• PROBLEM TO SOLVE
Count the lines below that contain the word "Lemma". Give only the number.

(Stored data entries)
Start of Block

Lemma countContribution_ok policy cs acc st c :
  counted_ok policy cs acc st →
  ∃ acc', counted_ok policy (cs ++ [c]) acc' (countContribution policy (eligibleMap policy) st c).
Proof.
  intros Hok. unfold countContribution.
  destruct (jm_get _ (eligibleMap policy)) as [d|] eqn:Ed.
  2: { exists acc. apply reject_ok; [done| |done]. rewrite Ed. by intros _ []. }
  case_bool_decide as Hin.
  { exists acc. apply reject_ok; [done|done|]. simpl. by rewrite <- (co_names _ _ _ _ Hok). }
  destruct (qp_distinctIssuersOnly _) eqn:Hdi.
  2: { exists (acc ++ [c]). eapply count_ok; [done..|congruence|done]. }
  destruct (co_seen _ _ _ _ Hok Hdi) as [Hseen Hnd].
  destruct (sc_issuer c) as [i|] eqn:Ei.
  - case_bool_decide as Hi.
    { exists acc. apply reject_ok; [done|intros [?|?]; congruence|]. split; [done|].
      exists i. by rewrite <- Hseen. }
    exists (acc ++ [c]). eapply count_ok; [done..| |done]. intros _. simpl. rewrite Ei. split; [done|].
    apply NoDup_app. split_and!; [done|set_solver|apply NoDup_singleton].
  - exists (acc ++ [c]). eapply count_ok; [done..| |done]. intros _. simpl. rewrite Ei. by rewrite app_nil_r.
Qed.

Lemma count_all policy cs :
  ∃ acc, counted_ok policy cs acc (foldl (countContribution policy (eligibleMap policy)) initial_quorum cs).
Proof.
  induction cs as [|c cs [acc IH]] using rev_ind.
  - exists []. split; simpl; try done; [constructor|set_solver|split; [done|constructor]|set_solver..].
  - rewrite foldl_app. simpl. by eapply countContribution_ok.
Qed.

(** The eligible map holds exactly the declared eligible sources. *)
Lemma eligibleMap_get policy n :
  is_Some (jm_get n (eligibleMap policy)) ↔
  ∃ s, s ∈ fp_sources policy ∧ se_eligible s = true ∧ source_key (se_name s) = n.
Proof.
  unfold eligibleMap. assert (∀ (m : jsmap string FeedSourceEligibility) (l : list FeedSourceEligibility),
    is_Some (jm_get n (foldl (λ m s, if se_eligible s then jm_set (source_key (se_name s)) s m else m) m l)) ↔
    is_Some (jm_get n m) ∨ ∃ s, s ∈ l ∧ se_eligible s = true ∧ source_key (se_name s) = n) as Hgen.
  { intros m l. revert m. induction l as [|s l IH]; intros m; simpl; [set_solver|]. rewrite IH.
    destruct (se_eligible s) eqn:Es.
    - rewrite jm_get_set. setoid_rewrite elem_of_cons. case_decide as Hs; [|naive_solver].
      split; [|by left; eexists]. intros _. right. exists s. auto.
    - setoid_rewrite elem_of_cons. split; [naive_solver|].
      intros [?|(s' & [->|?] & ? & ?)]; [by left|congruence|right; eauto]. }
  rewrite Hgen. simpl. split; [intros [[]|]; [done|done]|by right].
Qed.

(** Validated source declarations have distinct, non-blank names. *)
Lemma validateSources_names names sources ws :
  validateSources names sources = ([], ws) →
  NoDup ((λ s, source_key (se_name s)) <$> sources) ∧
  ∀ n, n ∈ names → n ∉ (λ s, source_key (se_name s)) <$> sources.
Proof.
  revert names ws. induction sources as [|s rest IH]; intros names ws; simpl.
  { intros _. split; [constructor|set_solver]. }
  case_bool_decide as Hb.
  - destruct (validateSources names rest). by intros [=].
  - destruct (validateSources (source_key (se_name s) :: names) rest) as [es ws'] eqn:E.
    intros [= Herr _]. apply app_nil in Herr as [Hdup Herr]. apply app_nil in Herr as [_ ->].
    apply push_if_nil, bool_decide_eq_false in Hdup. destruct (IH _ _ E) as [Hnd Hn].
    split; [constructor; [apply Hn; set_solver|done]|].
    intros n Hin. rewrite not_elem_of_cons. split; [by intros ->|apply Hn; set_solver].
Qed.

(** Every eligible source reports, without naming an issuer or a weight. *)
Definition full_report (policy : FeedPolicy) : list SourceContribution :=
  (λ s, mkContribution (se_name s) None None) <$> filter (λ s, se_eligible s = true) (fp_sources policy).

Lemma full_report_counted policy ws :
  validateSources [] (fp_sources policy) = ([], ws) →
  (length (filter (λ s, se_eligible s = true) (fp_sources policy)) ≤
   length (qe_counted (evaluateQuorum policy (full_report policy))))%nat.
Proof.
  intros [Hnd _]%validateSources_names. unfold evaluateQuorum. cbn [qe_counted].
  destruct (count_all policy (full_report policy)) as [acc [_ _ _ _ _ _ Hall _ _]].
  rewrite <- (length_fmap (λ s, source_key (se_name s))). apply submseteq_length, NoDup_submseteq.
  - by apply NoDup_fmap_filter.
  - intros n (s & -> & Hs)%list_elem_of_fmap. pose proof Hs as [He Hin]%list_elem_of_filter.
    apply (Hall (mkContribution (se_name s) None None)).
    + apply list_elem_of_fmap. by exists s.
    + by right.
    + apply eligibleMap_get. by exists s.
Qed.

End of Block

• OUTPUT FOR THIS EXERCISE
5